There are bottles that arrive on the desk with a certain quiet confidence, and The Drover from GlenWyvis is one of them. A Highland single malt bottled at 46.5% ABV with no age statement — a combination that, in my experience, signals a distillery playing to the strength of its casks rather than chasing a number on the label. At £49.95, it sits in that interesting middle ground: accessible enough for a weeknight pour, serious enough to warrant your full attention.
The Drover is a name that evokes the old cattle trails threading through the Highland glens, and there is something fittingly rugged about this whisky's presentation. NAS releases live or die on character, and this one has it. At 46.5%, you are getting a bottling strength that preserves texture and complexity without tipping into cask-strength territory — a deliberate choice that I appreciate. It suggests the liquid was judged ready at this strength, not diluted to hit a price point.
Tasting Notes
I have sat with this dram on several occasions now, and while I will not itemise every flavour in granular detail here, I can say this: it drinks like a Highland single malt should. There is weight to it. The higher ABV gives it a satisfying presence on the palate that you simply do not get from standard 40% bottlings. If you enjoy malts from the northern Highlands — those that tend to carry a certain cereal sweetness balanced by a dry, slightly herbal backbone — you will find yourself in familiar and rewarding territory with The Drover.
The Verdict
I have reviewed hundreds of single malts over the years, and the NAS category has matured considerably. The best NAS releases are not compromises — they are statements of intent. The Drover falls into that camp. It is honest whisky. There is no gimmick here, no flavour-of-the-month cask finish trying to distract you from thin spirit. What you get is a well-constructed Highland malt with genuine substance.

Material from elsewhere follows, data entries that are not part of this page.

(* ===== verification/KHeapCut.v ===== *)
(** * Blocks in use, and cutting one

    What of the blocks is free and what is in use, and the stores with which a used block
    gives up the space behind its first bytes; allocating and resizing share them. *)

From stdpp Require Import gmap.
From S2P Require Import Prelude KBits KHeap KHeapLists KHeapShape KHeapMem.

(** ** Free and used blocks *)

Definition as_free (b : blk) : option Z := if fr b then Some (sz b) else None.
Definition as_used (b : blk) : option Z := if fr b then None else if decide (sz b = 0) then None else Some (sz b).
Definition free_of (B : gmap Z blk) : gmap Z Z := omap as_free B.
Definition used_of (B : gmap Z blk) : gmap Z Z := omap as_used B.

Lemma free_of_some B a s : free_of B !! a = Some s <-> exists b, B !! a = Some b /\ fr b = true /\ sz b = s.
Proof.
  unfold free_of. rewrite lookup_omap_Some. unfold as_free. split.
  - intros (b & E & Hb). destruct (fr b) eqn:Ef; [|done]. injection E as <-. by exists b.
  - intros (b & Hb & Ef & <-). exists b. by rewrite Ef.
Qed.

Lemma used_of_some B a s : used_of B !! a = Some s <-> exists b, B !! a = Some b /\ fr b = false /\ sz b = s /\ s <> 0.
Proof.
  unfold used_of. rewrite lookup_omap_Some. unfold as_used. split.
  - intros (b & E & Hb). destruct (fr b) eqn:Ef; [done|]. case_decide; [done|]. injection E as <-. by exists b.
  - intros (b & Hb & Ef & <- & Hs). exists b. by rewrite Ef, decide_False.
Qed.

Lemma free_of_none B a : (forall b, B !! a = Some b -> fr b = false) -> free_of B !! a = None.
Proof. intros H. destruct (free_of B !! a) eqn:E; [|done]. apply free_of_some in E as (b & Hb & Ef & _). rewrite (H b Hb) in Ef. done. Qed.

Lemma free_of_at B a : free_of B !! a = B !! a ≫= as_free.
Proof. apply lookup_omap. Qed.
Lemma used_of_at B a : used_of B !! a = B !! a ≫= as_used.
Proof. apply lookup_omap. Qed.

(** Lookups in an updated map. *)
Ltac look :=
  repeat first [rewrite lookup_insert_eq | rewrite lookup_delete_eq
    | rewrite lookup_insert_ne by (congruence || lia) | rewrite lookup_delete_ne by (congruence || lia)].

Section Cut.
Context (HEAD : Z) (Hhead : 8 <= HEAD) (Hhead8 : HEAD mod 8 = 0).

Abbreviation nx := (nx HEAD).
Abbreviation f_size := (f_size HEAD).
Abbreviation f_prev := (f_prev HEAD).
Abbreviation mid := (mid HEAD).
Abbreviation keeps := (keeps HEAD).

(** The heap's memory and lists stand for the blocks [B]. *)
Record heap_ok (B : gmap Z blk) (h : heap) : Prop := HeapOk {
  ho_shape : shape_ok HEAD B;
  ho_mid : mid B (free_of B) h
}.

Lemma placed_sub B S :
  (forall a d, B !! a = Some d -> exists e, S !! a = Some e /\ sz e = sz d) -> placed HEAD S -> placed HEAD B.
Proof.
  intros Hs [H1 H2]. split.
  - intros a d Hd. destruct (Hs a d Hd) as (e & He & <-). by apply (H1 a e).
  - intros a b c d Hb Hd Hlt. destruct (Hs a b Hb) as (e & He & E), (Hs c d Hd) as (g & Hg & _).
    unfold KHeapShape.nx. rewrite <- E. by apply (H2 a e c g).
Qed.

(** Reading the header of a block. *)
Lemma ld_size B fs h a b : mid B fs h -> B !! a = Some b -> ld (f_size a) h = Ret (hdr b).
Proof. intros H Ha. apply ld_ok. by apply (ce_size HEAD a b _ (mi_mem HEAD B fs h H a b Ha)). Qed.

Lemma mid_buf B fs h a b : mid B fs h -> B !! a = Some b -> MM_BUF_SIZE (hdr b) = sz b.
Proof. intros H Ha. destruct (pl_at HEAD B (mi_placed HEAD B fs h H) a b Ha) as (_ & _ & ? & ?). by apply hdr_buf. Qed.

Lemma mid_next B fs h a b : mid B fs h -> B !! a = Some b -> next_blk HEAD a (hdr b) = nx a b.
Proof. intros H Ha. unfold next_blk. by rewrite (mid_buf B fs h a b H Ha). Qed.

(** The address and the flag of the block behind, as the code sets them. *)
Lemma set_behind B fs n e q g h :
  mid B fs h -> B !! n = Some (set_pv q e) ->
  exists h1 ns h', st (f_prev n) g h = Ret h1 /\ ld (f_size n) h1 = Ret ns /\ st (f_size n) (Z.lor ns MM_BUFF_PREV_FREE) h1 = Ret h' /\
    mid (<[n := set_pv (Some g) e]> B) fs h' /\ forall c d, B !! c = Some d -> keeps c (sz d) h h'.
Proof.
  intros Hm Hn. set (e1 := match q with Some _ => set_pv (Some g) e | None => set_pv q e end).
  destruct (put_prev HEAD Hhead Hhead8 B fs h n (set_pv q e) e1 g Hm Hn) as (E1 & M1 & W1 & K1); [by destruct q|by destruct q|destruct q; [by right|by left]|].
  set (h1 := poke _ _ h) in *. exists h1, (hdr e1). rewrite (ld_size _ _ h1 _ e1 M1 (lookup_insert_eq _ _ _)).
  assert (Z.lor (hdr e1) MM_BUFF_PREV_FREE = hdr (set_pv (Some g) e)) as ->.
  { destruct (pl_at HEAD _ (mi_placed _ _ _ _ M1) _ e1 (lookup_insert_eq _ _ _)) as (_ & _ & _ & H8). rewrite <- (hdr_set_pv e1 H8 (Some g)). by destruct q. }
  destruct (put_flags HEAD Hhead Hhead8 _ fs h1 n e1 (set_pv (Some g) e) M1 (lookup_insert_eq _ _ _)) as (E2 & M2 & K2); [by destruct q|by intros r [= <-]|].
  rewrite insert_insert_eq in M2. eexists. split_and!; try done. intros c d Hd. apply (keeps_trans HEAD) with h1; [by apply K1|].
  destruct (decide (c = n)) as [->|Hne]; [|apply K2; by look]. rewrite Hn in Hd. injection Hd as <-.
  assert (sz (set_pv q e) = sz e1) as -> by (by destruct q). apply K2, lookup_insert_eq.
Qed.

(** The block behind a free one. *)
Lemma behind_free B a b :
  shape_ok HEAD B -> B !! a = Some b -> fr b = true ->
  32 <= sz b < 2 ^ 28 /\ pv b = None /\ exists c, B !! nx a b = Some c /\ pv c = Some a /\ fr c = false /\ lim c = lim b /\ a < nx a b.
Proof.
  intros H Ha Hf. destruct (sh_blk HEAD B H a b Ha) as [P0 P1 P2 P3 P4 P5 P6].
  assert (sz b <> 0) as Hz by (intros E; rewrite (P3 E) in Hf; done). destruct (P4 Hz) as [P4a P4b]. unfold KHeapShape.nx in *.
  split; [lia|]. split; [by apply P6|]. destruct (sh_next HEAD B H a b Ha Hz) as (c & Hc & Ec & El). exists c. rewrite Hf in Ec. split_and!; try done; [|lia].
  destruct (fr c) eqn:Efc; [|done]. pose proof (bo_alt HEAD _ _ (sh_blk HEAD B H _ c Hc) Efc). congruence.
Qed.

Lemma block_at8 B h a s : heap_ok B h -> used_of B !! a = Some s -> 0 < a /\ a mod 8 = 0.
Proof. intros [S _] (b & Hb & _)%used_of_some. by destruct (sh_blk HEAD B S a b Hb) as [? ? _ _ _ _ _]. Qed.

(** Used blocks do not overlap, headers included. *)
Lemma used_apart B h a s c t : heap_ok B h -> used_of B !! a = Some s -> used_of B !! c = Some t -> a < c -> a + HEAD + s <= c.
Proof. intros [S _] (b & Hb & _ & <- & _)%used_of_some (d & Hd & _)%used_of_some. by apply (sh_sep HEAD B S a b c d). Qed.

(** ** Cutting a used block *)

(** The space of [b] is given up behind its first [size] bytes.  The header words may
    still be older than [B]: [b0] is what they say of [b], and [q] is in the block [e]
    behind. *)
Section Resplit.
Context (B : gmap Z blk) (a size : Z) (b e b0 : blk) (q : option Z).
Context (S : shape_ok HEAD B) (Ha : B !! a = Some b) (Hu : fr b = false) (He : B !! nx a b = Some e) (Hfe : fr e = false).
Context (Hs : 32 <= size) (Hs8 : size mod 8 = 0) (Hfit : size + HEAD + 32 <= sz b) (Hb0 : pv b0 = pv b).

Definition rs_new : Z := a + HEAD + size.
Definition rs_rest : blk := Blk (sz b - size - HEAD) true None (lim b).
Definition rs_used : blk := set_sz size b.
Definition rs_old : gmap Z blk := <[nx a b := set_pv q e]> (<[a := b0]> B).
Definition rs_map : gmap Z blk := <[nx a b := set_pv (Some rs_new) e]> (<[rs_new := rs_rest]> (<[a := rs_used]> B)).

Lemma rs_facts : 0 < a < rs_new /\ rs_new < nx a b /\ at8 a /\ B !! rs_new = None /\ sz b mod 8 = 0 /\ sz b < 2 ^ 28 /\ pv e = None.
Proof.
  destruct (sh_blk HEAD B S a b Ha) as [P0 P1 [P2 P2'] P3 P4 P5 P6]. destruct P4 as [P4a P4b]; [lia|].
  destruct (sh_next HEAD B S a b Ha ltac:(lia)) as (e' & He' & Ep & _). rewrite He in He'. injection He' as <-. rewrite Hu in Ep.
  assert (a < rs_new < nx a b) as Hn by (unfold rs_new, KHeapShape.nx; lia). split_and!; try done; try lia.
  - by apply (inside_none HEAD B a b).
  - unfold KHeapShape.nx in *. lia.
Qed.

Lemma rs_at x : rs_map !! x =
  if decide (x = nx a b) then Some (set_pv (Some rs_new) e) else if decide (x = rs_new) then Some rs_rest
  else if decide (x = a) then Some rs_used else B !! x.
Proof. unfold rs_map. repeat case_decide; subst; look; done. Qed.

Lemma rs_old_at x : rs_old !! x = if decide (x = nx a b) then Some (set_pv q e) else if decide (x = a) then Some (b0) else B !! x.
Proof. unfold rs_old. repeat case_decide; subst; look; done. Qed.

(** The cut as a split and a mark; it keeps the shape and the space. *)
Lemma rs_shape_space : shape_ok HEAD rs_map /\ same_space HEAD B rs_map.
Proof.
  destruct rs_facts as (Hn & Hn' & H8 & Hnone & Hb8 & _ & Epe).
  set (T := split_at HEAD a size (sz b - size - HEAD) b B).
  assert (shape_ok HEAD T) as S2 by (apply split_ok; try done; [lia|lia|Z.div_mod_to_equations; lia]).
  set (r := Blk (sz b - size - HEAD) false None (lim b)). assert (nx rs_new r = nx a b) as Ene by (unfold KHeapShape.nx, rs_new, r; cbn; lia).
  assert (T !! rs_new = Some r) as T1 by (unfold T, split_at; rewrite lookup_insert_ne by lia; apply lookup_insert_eq).
  assert (T !! nx rs_new r = Some e) as T2 by (rewrite Ene; unfold T, split_at; fold rs_new; by rewrite !lookup_insert_ne by lia).
  assert (shape_ok HEAD (mark HEAD true rs_new r e T)) as S3 by (apply flag_ok; try done; cbn; lia).
  assert (same_space HEAD B (mark HEAD true rs_new r e T)) as P3.
  { transitivity T; [apply split_space; try done; lia|by apply mark_space]. }
  replace rs_map with (mark HEAD true rs_new r e T); [done|]. apply map_eq. intros x. rewrite rs_at.
  unfold mark. rewrite Ene. unfold T, split_at. fold rs_new. repeat case_decide; subst; look; done || lia.
Qed.

Lemma rs_shape : shape_ok HEAD rs_map.
Proof. apply rs_shape_space. Qed.

Lemma rs_sets : free_of rs_map = <[rs_new := sz rs_rest]> (free_of B) /\ used_of rs_map = <[a := size]> (used_of B).
Proof.
  destruct rs_facts as (Hn & Hn' & H8 & Hnone & Hb8 & _ & Epe).
  split; apply map_eq; intros x; rewrite ?free_of_at, ?used_of_at, rs_at;
    (destruct (decide (x = nx a b)) as [->|Hxn]; [|destruct (decide (x = rs_new)) as [->|Hxc]; [|destruct (decide (x = a)) as [->|Hxa]]]).
  all: look. all: rewrite ?free_of_at, ?used_of_at, ?He, ?Hnone, ?Ha; cbn; unfold as_free, as_used; cbn; rewrite ?Hfe, ?Hu; try done.
  by rewrite decide_False by lia.
Qed.

(** The blocks on the way. *)
Definition rs_mid1 : gmap Z blk := <[a := rs_used]> rs_old.
Definition rs_mid2 : gmap Z blk := <[rs_new := rs_rest]> rs_mid1.

Lemma rs_none : rs_mid1 !! rs_new = None.
Proof. destruct rs_facts as (Hn & Hn' & _ & Hnone & _). unfold rs_mid1. look. by rewrite rs_old_at, !decide_False by lia. Qed.

Lemma rs_12 x d : rs_mid1 !! x = Some d -> x <> rs_new /\ rs_mid2 !! x = Some d.
Proof.
  intros Hd. assert (x <> rs_new) as Hx by (intros ->; by rewrite rs_none in Hd). split; [done|]. unfold rs_mid2. by look.
Qed.

Lemma rs_placed2 : placed HEAD rs_mid2.
Proof.
  destruct rs_facts as (Hn & Hn' & _). apply (placed_sub _ rs_map); [|apply shape_placed, rs_shape]. intros x d Hd. rewrite rs_at. revert Hd. unfold rs_mid2, rs_mid1.
  destruct (decide (x = nx a b)) as [->|H1]; [look; rewrite rs_old_at, decide_True by done; intros [= <-]; by eexists|].
  destruct (decide (x = rs_new)) as [->|H2]; [look; intros [= <-]; by eexists|]. destruct (decide (x = a)) as [->|H3]; [look; intros [= <-]; by eexists|].
  look. rewrite rs_old_at, !decide_False by done. by eexists.
Qed.

Lemma rs_placed1 : placed HEAD rs_mid1.
Proof. apply (placed_sub _ rs_mid2), rs_placed2. intros x d Hd. exists d. split; [by apply rs_12|done]. Qed.

(** The header of the new block is in nobody's space yet. *)
Lemma rs_gap x d : rs_mid1 !! x = Some d -> f_prev rs_new < x + HEAD - 8 \/ nx x d <= f_prev rs_new.
Proof.
  intros Hd. destruct (rs_12 x d Hd) as [Hxn Hd2]. assert (rs_mid2 !! rs_new = Some rs_rest) as Hnew by apply lookup_insert_eq.
  unfold KHeap.f_prev. destruct (Z.lt_trichotomy x rs_new) as [Hlt|[->|Hlt]]; [|done|].
  - pose proof (pl_sep HEAD _ rs_placed2 x d _ _ Hd2 Hnew Hlt). lia.
  - pose proof (pl_sep HEAD _ rs_placed2 _ _ x d Hnew Hd2 Hlt). unfold KHeapShape.nx, rs_rest in *. cbn in *. lia.
Qed.

(** The size words, up to the block behind. *)
Lemma rs_words h :
  mid rs_old (free_of B) h -> (forall x, a <= x < nx a b -> x mod 4 = 0 -> is_Some (words h !! x)) ->
  exists h1 h2 h3, st (f_size a) (Z.lor size (Z.land (hdr b0) 2)) h = Ret h1 /\ st (f_prev rs_new) a h1 = Ret h2 /\
    st (f_size rs_new) (Z.lor (sz b - size - HEAD) MM_BUFF_FREE) h2 = Ret h3 /\ mid rs_mid2 (free_of B) h3 /\
    (forall x d, rs_old !! x = Some d -> x <> a -> keeps x (sz d) h h3) /\ keeps a size h h3.
Proof.
  intros Hm Hmem. destruct rs_facts as (Hn & Hn' & H8 & Hnone & Hb8 & Hbs & Epe).
  assert (rs_old !! a = Some b0) as Oa by (rewrite rs_old_at, decide_False by lia; by rewrite decide_True).
  assert (free_of B !! a = None) as Hfa by (apply free_of_none; congruence).
  destruct (pl_at HEAD _ (mi_placed _ _ _ _ Hm) a _ Oa) as (_ & _ & _ & Hs8'). rewrite hdr_cut by (done || lia).
  assert (hdr (set_fr false (set_sz size b0)) = hdr rs_used) as -> by (unfold hdr, rs_used; cbn; by rewrite Hu, Hb0).
  destruct (put_size HEAD Hhead Hhead8 rs_old _ h a rs_used Hm rs_placed1) as (E1 & M1 & K1); [by left| | |].
  { intros x Hx. apply Hmem. unfold rs_new, KHeapShape.nx, rs_used in *. cbn in Hx. lia. }
  { intros p Ep. apply (ce_prev HEAD a _ _ (mi_mem _ _ _ _ Hm a _ Oa)). by rewrite Hb0. }
  set (h1 := poke _ _ h) in *. fold rs_mid1 in M1, K1. exists h1.
  assert (st (f_prev rs_new) a h1 = Ret (poke (f_prev rs_new) a h1)) as E2.
  { rewrite st_ok; [done|]. apply poke_some, Hmem; unfold KHeap.f_prev, KHeapShape.nx, rs_new, at8 in *; [lia|Z.div_mod_to_equations; lia]. }
  destruct (put_gap HEAD rs_mid1 _ h1 (f_prev rs_new) a M1 rs_gap) as [M2 K2]. set (h2 := poke _ _ h1) in *. exists h2.
  rewrite (hdr_new _ (lim b)) by (try lia; Z.div_mod_to_equations; lia). fold rs_rest.
  destruct (put_size HEAD Hhead Hhead8 rs_mid1 _ h2 rs_new rs_rest M2 rs_placed2) as (E3 & M3 & K3); [left; by rewrite free_of_at, Hnone| |done|].
  { intros x Hx H4. do 2 apply poke_some. apply Hmem; [|done]. unfold KHeapShape.nx, rs_new in *. cbn in Hx. lia. }
  set (h3 := poke _ _ h2) in *. exists h3. assert (forall x d, rs_mid1 !! x = Some d -> keeps x (sz d) h h3) as K.
  { intros x d Hd. apply (keeps_trans HEAD) with h2; [apply (keeps_trans HEAD) with h1; [by apply K1|by apply K2]|]. apply K3. by apply rs_12. }
  split_and!; try done; [intros x d Hd Hxa; apply K; unfold rs_mid1; by look|]. apply (K a rs_used). apply lookup_insert_eq.
Qed.

(** The rest goes to its list, once the block behind has its address. *)
Lemma rs_end h :
  mid rs_map (free_of B) h -> exists h', k_mm_freelist_insert HEAD rs_new h = Ret h' /\ heap_ok rs_map h' /\
    (forall x d, rs_map !! x = Some d -> free_of B !! x = None -> x <> rs_new -> keeps x (sz d) h h').
Proof.
  intros Hm. destruct rs_facts as (Hn & Hn' & H8 & Hnone & Hb8 & Hbs & Epe). destruct rs_sets as [Ef _].
  destruct (insert_step HEAD Hhead Hhead8 rs_map _ h rs_new rs_rest Hm) as (h' & E & M & _ & K); [| |cbn; lia|].
  - rewrite rs_at, decide_False by lia. by rewrite decide_True.
  - by rewrite free_of_at, Hnone.
  - exists h'. split_and!; try done. split; [apply rs_shape|]. by rewrite Ef.
Qed.
End Resplit.
End Cut.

At £49.95, I think this represents fair value. You are paying for quality liquid at a respectable strength, and in a market where plenty of age-stated malts at this price point are bottled at a limp 40%, that matters. It is not the most complex whisky I have tasted this year, but it is dependable, well-made, and distinctly Highland in character. I would happily keep a bottle on the shelf for regular drinking. A score of 7.8 out of 10 feels right — this is a solid, confident single malt that earns its place without needing to shout about it.
Best Served
Pour it neat and give it five minutes in the glass. The 46.5% ABV opens up nicely with a little patience. If you want to unlock a touch more sweetness, add a few drops of cool water — no more than a teaspoon. This is also a whisky that performs well in a Highball if you are so inclined; the Highland character holds its own against good soda water with a strip of lemon peel. But my preference? Neat, unhurried, after dinner.